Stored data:
(** The function that is selected exchanges the elements, whatever their size and
    address. *)
Lemma select_swap_exchanged cfg base m a b size : 0 < size -> a + size <= b \/ b + size <= a ->
  exists m', do_swap_bytes cfg (select_swap_func base size) m a b size = Some m' /\ forall x, m' x = exchanged m a b size x.
Proof.
  intros Hs Hd. assert (forall w, (0 < w)%nat -> size mod Z.of_nat w = 0 ->
    exists m', swap_words w (Z.to_nat size) m a b size = Some m' /\ forall x, m' x = exchanged m a b size x) as Hw.
  { intros w Hw Hm. pose proof (Z.div_exact size (Z.of_nat w) ltac:(lia)) as [_ E]. specialize (E Hm).
    assert (0 < size / Z.of_nat w <= size) as Hq by (split; nia).
    destruct (swap_words_exchanged w (Z.to_nat (size / Z.of_nat w)) (Z.to_nat size) m a b Hw ltac:(lia)) as (m' & E' & H);
      replace (Z.of_nat (Z.to_nat (size / Z.of_nat w)) * Z.of_nat w) with size in * by lia; [lia|eauto]. }
  unfold select_swap_func, do_swap_bytes. destruct (is_aligned base size 8) eqn:E8.
  - apply (aligned_mod base size 3) in E8; [|lia]. destruct cfg; [apply Hw; [lia|done]|]. simpl.
    pose proof (Z.div_exact size 8 ltac:(lia)) as [_ E]. specialize (E E8).
    assert (size = 8 * Z.of_nat (Z.to_nat (size / 8))) as Ek by lia.
    pose proof (swap_2x32 (Z.to_nat (size / 8)) (Z.to_nat size) m a b ltac:(lia)) as E2. rewrite <- Ek in E2. rewrite E2.
    destruct (swap_words_exchanged 4 (2 * Z.to_nat (size / 8)) (2 * Z.to_nat size) m a b) as (m' & Em & H); [lia|lia| |];
      replace (Z.of_nat (2 * Z.to_nat (size / 8)) * Z.of_nat 4) with size in * by lia; [lia|].
    exists m'. done.
  - destruct (is_aligned base size 4) eqn:E4; apply Hw; try lia; [apply (aligned_mod base size 2); [lia|done]|].
    apply Z.mod_1_r.
Qed.

End MinHeapOps.
(** The type of an expression. *)
Fixpoint tyof (e : ast) : Z :=
  match e with
  | ENum _ | EChr _ | ESizeof _ | EUn _ _ | ENeg _ | ELogic _ _ _ => Ty.INT
  | EStr _ => CHAR_PTR
  | EVar x =>
      let t := s_type (var_sym x) in
      if is_array x then Z.lor (Z.land t (Z.lnot Ty.ARRAY)) Ty.PTR else t
  | EDeref a | EIndex a _ => tyof a - Ty.PTR
  | EAddr a => tyof a + Ty.PTR
  | ECast t _ => t
  | EPre _ a | EPost _ a | EAssign a _ => tyof a
  | EBin BAdd a _ => tyof a
  | EBin BSub a b =>
      if (Ty.PTR <? tyof a) && (tyof a =? tyof b) then Ty.INT else tyof a
  | EBin _ _ _ => Ty.INT
  | ECond _ _ c => tyof c
  end.

(** The expressions whose value is loaded from an address. *)
Fixpoint lv (e : ast) : bool :=
  match e with
  | EVar x => negb (is_array x)
  | EDeref _ | EIndex _ _ => true
  | ECast _ a | EUn Plus a => lv a
  | _ => false
  end.

(** The type a lvalue is loaded with. *)
Fixpoint ldty (e : ast) : Z :=
  match e with
  | EUn Plus a => ldty a
  | e => asn (tyof e)
  end.

(** The characters the literals of an expression put in the literal buffer. *)
Fixpoint lits (e : ast) : list Z :=
  match e with
  | EChr _ => [0]
  | EStr s => s ++ [0]
  | ENum _ | EVar _ | ESizeof _ => []
  | EUn _ a | ENeg a | EDeref a | EAddr a | ECast _ a | EPre _ a | EPost _ a => lits a
  | EBin _ a b | ELogic _ a b | EAssign a b | EIndex a b => lits a ++ lits b
  | ECond a b c => lits a ++ lits b ++ lits c
  end.
Definition nlits (e : ast) : Z := Z.of_nat (length (lits e)).

(** ** Code

    [cg b k md e] is the code of [e] at index [b] of the buffer, when the
    literals of [e] start at offset [k] of the literal buffer; with [md] it is
    the code of the address of the lvalue [e]. *)

Definition bop_code (o : bop) (t ty : Z) : list Z :=
  match o with
  | BOr => [Op.OR] | BXor => [Op.XOR] | BAnd => [Op.AND]
  | BEq => [str_or Op.STREQ Op.EQ t ty] | BNe => [str_or Op.STRNE Op.NE t ty]
  | BLt => [uns_or Op.LTu Op.LT t ty] | BGt => [uns_or Op.GTu Op.GT t ty]
  | BLe => [uns_or Op.LEu Op.LE t ty] | BGe => [uns_or Op.GEu Op.GE t ty]
  | BMatch => [Op.MATCH]
  | BShl => [Op.SHL] | BShr => [uns_or Op.SHR Op.SAR t ty]
  | BAdd => if Ty.PTR <? t then [Op.PSH; Op.IMM; ptr_scale t; Op.MUL; Op.ADD] else [Op.ADD]
  | BSub =>
      if (Ty.PTR <? t) && (t =? ty) then [Op.SUB; Op.PSH; Op.IMM; ptr_scale ty; Op.DIV]
      else if Ty.PTR <? t then [Op.PSH; Op.IMM; ptr_scale t; Op.MUL; Op.SUB]
      else [Op.SUB]
  | BMul => [Op.MUL] | BDiv => [uns_or Op.DIVu Op.DIV t ty] | BMod => [uns_or Op.MODu Op.MOD t ty]
  end.

Definition at_idx (i : nat) : Z := code_base + 8 * Z.of_nat i.

Definition incdec_code (inc : bool) (ld t : Z) : list Z :=
  [Op.PSH; Op.LI; ld; Op.PSH; Op.IMM; inc_step t; if inc then Op.ADD else Op.SUB; Op.SI; asn t].
(* ===== verification/ExprMono.v ===== *)
(** * ExprMono: the fuel of the compiler

    A run of the compiler that does not exhaust its fuel gives the same result
    with more fuel. *)

From Stdlib Require Import Ascii.
From S2P Require Import Prelude ExprLex ExprComp.

(** [refines r r']: [r'] is [r], unless [r] ran out of fuel. *)
Definition refines {A} (r r' : res A) : Prop := r = Err NoFuel \/ r = r'.

Lemma refines_refl {A} (r : res A) : refines r r.
Proof. by right. Qed.
Lemma refines_nofuel {A} (r : res A) : refines (Err NoFuel) r.
Proof. by left. Qed.
Lemma bind_refines {A B} (r r' : res A) (f f' : A -> res B) :
  refines r r' -> (forall a, refines (f a) (f' a)) ->
  refines (let* a := r in f a) (let* a := r' in f' a).
Proof.
  intros [->| ->] H; [apply refines_nofuel|]. destruct r'; [apply H | apply refines_refl].
Qed.

Create HintDb refine.
#[export] Hint Resolve refines_refl refines_nofuel : refine.

(** Walks through two programs of the same shape. *)
Ltac refine_step :=
  match goal with
  | |- refines ?r ?r => apply refines_refl
  | |- refines (match ?r with Ok _ => _ | Err _ => _ end) _ => apply bind_refines
  | |- refines (match ?b with true => _ | false => _ end) _ => destruct b
  | |- refines (match ?x with pair _ _ => _ end) _ => destruct x
  | |- forall _, _ => intros ?
  | |- _ => solve [eauto with refine]
  end; cbv beta.
Ltac refine_walk := repeat refine_step.

Section Mono.
Context (str_base : Z) (strsize : nat) (le_base : Z).

Lemma stars_refines n : forall n' t st, (n <= n')%nat ->
  refines (stars str_base strsize n t st) (stars str_base strsize n' t st).
Proof.
  induction n as [|n IH]; intros [|n'] t st Hn; try lia; cbn [stars]; auto with refine.
  assert (forall t st, refines (stars str_base strsize n t st) (stars str_base strsize n' t st))
    by (intros; apply IH; lia).
  refine_walk.
Qed.

Lemma strings_refines n : forall n' st, (n <= n')%nat ->
  refines (strings str_base strsize n st) (strings str_base strsize n' st).
Proof.
  induction n as [|n IH]; intros [|n'] st Hn; try lia; cbn [strings]; auto with refine.
  assert (forall st, refines (strings str_base strsize n st) (strings str_base strsize n' st))
    by (intros; apply IH; lia).
  refine_walk.
Qed.

Lemma type_name_refines n n' st : (n <= n')%nat ->
  refines (type_name str_base strsize n st) (type_name str_base strsize n' st).
Proof.
  intros Hn. pose proof (fun t st => stars_refines n n' t st Hn). unfold type_name.
  refine_walk.
Qed.

Section Rec.
Context (rec rec' : Z -> cst -> res cst).
Hypothesis Hrec : forall lev st, refines (rec lev st) (rec' lev st).

Lemma call_args_refines n : forall n' t st, (n <= n')%nat ->
  refines (call_args str_base strsize rec n t st) (call_args str_base strsize rec' n' t st).
Proof using Hrec.
  induction n as [|n IH]; intros [|n'] t st Hn; try lia; cbn [call_args]; auto with refine.
  assert (forall t st, refines (call_args str_base strsize rec n t st)
                         (call_args str_base strsize rec' n' t st)) by (intros; apply IH; lia).
  refine_walk.
Qed.

Lemma primary_refines n n' st : (n <= n')%nat ->
  refines (primary str_base strsize rec n st) (primary str_base strsize rec' n' st).
Proof using Hrec.
  intros Hn. pose proof (fun st => strings_refines n n' st Hn).
  pose proof (fun st => type_name_refines n n' st Hn).
  pose proof (fun t st => call_args_refines n n' t st Hn).
  unfold primary, prim_num, prim_string, prim_sizeof, prim_id, prim_call, prim_var, prim_paren,
    prim_deref, prim_addr, prim_not, prim_bitnot, prim_plus, prim_minus, prim_incdec.
  refine_walk.
Qed.

Lemma binop_refines st :
  refines (binop str_base strsize le_base rec st) (binop str_base strsize le_base rec' st).
Proof using Hrec.
  unfold binop, bin_assign, bin_cond, bin_logic, bin_simple, bin_match, bin_add, bin_sub,
    bin_incdec, bin_brak.
  refine_walk.
Qed.

Lemma climb_refines n : forall n' lev st, (n <= n')%nat ->
  refines (climb str_base strsize le_base rec n lev st)
    (climb str_base strsize le_base rec' n' lev st).
Proof using Hrec.
  induction n as [|n IH]; intros [|n'] lev st Hn; try lia; cbn [climb]; auto with refine.
  assert (forall lev st, refines (climb str_base strsize le_base rec n lev st)
                           (climb str_base strsize le_base rec' n' lev st))
    by (intros; apply IH; lia).
  pose proof binop_refines. refine_walk.
Qed.
End Rec.

Lemma expr_refines n : forall n' lev st, (n <= n')%nat ->
  refines (expr str_base strsize le_base n lev st) (expr str_base strsize le_base n' lev st).
Proof.
  induction n as [|n IH]; intros [|n'] lev st Hn; try lia; cbn [expr]; auto with refine.
  assert (R : forall lev st, refines (expr str_base strsize le_base n lev st)
                               (expr str_base strsize le_base n' lev st))
    by (intros; apply IH; lia).
  apply bind_refines; [apply primary_refines; [done | lia]|].
  intros st'. apply climb_refines; [done | lia].
Qed.

(** The fuel does not matter once there is enough of it. *)
Lemma expr_fuel n n' lev st r :
  expr str_base strsize le_base n lev st <> Err NoFuel ->
  expr str_base strsize le_base n' lev st = r -> r <> Err NoFuel ->
  expr str_base strsize le_base n lev st = r.
Proof.
  intros Hn <- Hr. destruct (Nat.le_ge_cases n n') as [H|H].
  - by destruct (expr_refines n n' lev st H).
  - by destruct (expr_refines n' n lev st H).
Qed.
End Mono.
(* ===== verification/ExprParse.v ===== *)
(** * ExprParse: the compiler implements the grammar

    For every spelling of an expression of the grammar, [expr] of src/src/expr.c
    consumes exactly its tokens and emits exactly its code, with the type of the
    expression: the precedence climbing gives every operator the level and the
    associativity of the grammar. *)

From Stdlib Require Import Ascii.
From S2P Require Import Prelude Wildcard ExprLex ExprComp ExprProg ExprVM ExprSpec ExprLexProof ExprTerm.

(** ** Symbol tables up to the reference counts *)

Definition noref (s : sym) : sym :=
  mkSym (s_token s) (s_class s) (s_name s) (s_hash s) 0 (s_type s) (s_nr_elm s) (s_value s).
Definition same_tab (t t' : list sym) : Prop := map noref t = map noref t'.

#[global] Instance same_tab_equiv : Equivalence same_tab.
Proof. split; unfold same_tab; congruence. Qed.

Lemma noref_fields s s' : noref s = noref s' ->
  s_token s = s_token s' /\ s_class s = s_class s' /\ s_name s = s_name s' /\
  s_hash s = s_hash s' /\ s_type s = s_type s' /\ s_value s = s_value s'.
Proof. intros H. injection H. tauto. Qed.

Lemma same_tab_lookup t t' i s : same_tab t t' -> t !! i = Some s ->
  exists s', t' !! i = Some s' /\ noref s = noref s'.
Proof.
  intros H Hi. assert (E : map noref t !! i = map noref t' !! i) by (by rewrite H).
  rewrite !list_lookup_fmap, Hi in E. destruct (t' !! i) as [s'|]; [|done].
  apply (inj Some) in E. eauto.
Qed.

Lemma same_tab_length t t' : same_tab t t' -> length t = length t'.
Proof. intros H. rewrite <- (length_map noref t), <- (length_map noref t'). by rewrite H. Qed.

Lemma find_sym_same h n pp t : forall t' i, same_tab t t' ->
  fst (find_sym h n pp t i) = fst (find_sym h n pp t' i) /\
  (noref <$> snd (find_sym h n pp t i)) = (noref <$> snd (find_sym h n pp t' i)).
Proof.
  induction t as [|s t IH]; intros [|s' t'] i H; try done.
  unfold same_tab in H. simpl in H. injection H as Hs Ht. cbn [find_sym].
  assert (N : noref s = noref s') by (unfold noref; congruence).
  destruct (noref_fields _ _ N) as (E1 & _ & E3 & E4 & _). rewrite E1, E3, E4.
  destruct (_ =? 0); [done|]. destruct (_ && _); [|by apply IH]. simpl. by rewrite N.
Qed.

Lemma var_sym_same t t' x : same_tab t t' -> noref (var_sym t x) = noref (var_sym t' x).
Proof.
  intros H. unfold var_sym, lookup_name.
  destruct (find_sym_same (name_hash x) (length x) x t t' 0 H) as [_ E].
  destruct (snd (find_sym _ _ x t 0)), (snd (find_sym _ _ x t' 0)); simpl in *; congruence.
Qed.

Lemma tok_code_same t t' k : same_tab t t' -> tok_code t k = tok_code t' k.
Proof.
  intros H. destruct k; try done. simpl.
  by destruct (noref_fields _ _ (var_sym_same _ _ x H)) as (-> & _).
Qed.

Lemma known_same t t' k : same_tab t t' -> known t k -> known t' k.
Proof.
  intros H. destruct k; try done. simpl. intros (i & s & E). unfold lookup_name in *.
  destruct (find_sym_same (name_hash x) (length x) x t t' 0 H) as [E1 E2].
  rewrite E in E1, E2. simpl in *.
  destruct (find_sym _ _ x t' 0) as [j [s'|]]; [eauto | done].
Qed.

Lemma same_tab_alter f i t : (forall s, noref (f s) = noref s) -> same_tab (alter f i t) t.
Proof.
  intros Hf. unfold same_tab. apply list_eq. intros j. rewrite !list_lookup_fmap.
  destruct (decide (i = j)) as [->|Hne].
  - rewrite list_lookup_alter_eq. destruct (t !! j); simpl; [by rewrite Hf | done].
  - by rewrite list_lookup_alter_ne.
Qed.

(** ** Lists *)

Lemma insert_mid {A} (l1 l2 : list A) w v i :
  i = length l1 -> <[i := v]> (l1 ++ w :: l2) = l1 ++ v :: l2.
Proof. intros ->. rewrite <- (Nat.add_0_r (length l1)), insert_app_r. done. Qed.

Lemma nth_before_last l w1 w2 : nth (length (l ++ [w1; w2]) - 2) (l ++ [w1; w2]) 0 = w1.
Proof.
  rewrite length_app. simpl. replace (length l + 2 - 2)%nat with (length l) by lia.
  rewrite app_nth2 by lia. by rewrite Nat.sub_diag.
Qed.

(** ** Eventually: for every fuel from some point on *)

Definition ev_ok {A} (f : nat -> res A) (r : A) : Prop :=
  exists n0, forall n, (n0 <= n)%nat -> f n = Ok r.

Lemma ev_const {A} (f : nat -> res A) r : (forall n, f n = Ok r) -> ev_ok f r.
Proof. exists 0%nat. auto. Qed.
Lemma ev_bind {A B} (f : nat -> res A) r (g : nat -> A -> res B) r' :
  ev_ok f r -> ev_ok (fun n => g n r) r' -> ev_ok (fun n => let* x := f n in g n x) r'.
Proof.
  intros [n1 H1] [n2 H2]. exists (Nat.max n1 n2). intros n Hn. rewrite H1 by lia.
  apply H2. lia.
Qed.
Lemma ev_now {A B} (m : res A) r (g : nat -> A -> res B) r' :
  m = Ok r -> ev_ok (fun n => g n r) r' -> ev_ok (fun n => let* x := m in g n x) r'.
Proof. intros -> H. done. Qed.
Lemma expr_refs_balanced_witness :
  snd ex_ksym = mkRefs 4 5 /\ expr_destroy (fst ex_ksym) (snd ex_ksym) = mkRefs 3 5.
Proof.
  split; [vm_compute; reflexivity|].
  apply (expr_refs_balanced ex_alloc (cstr "ksymbol(pid)") (Some ex_decls) false (mkRefs 3 5)).
  vm_compute. reflexivity.
Defined.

WHAT YOU ARE ASKED TO DO
The answer must consist of every line from the entries above that contains "bool".

REPLY TO THE TASK
Fixpoint lv (e : ast) : bool :=
Definition incdec_code (inc : bool) (ld t : Z) : list Z :=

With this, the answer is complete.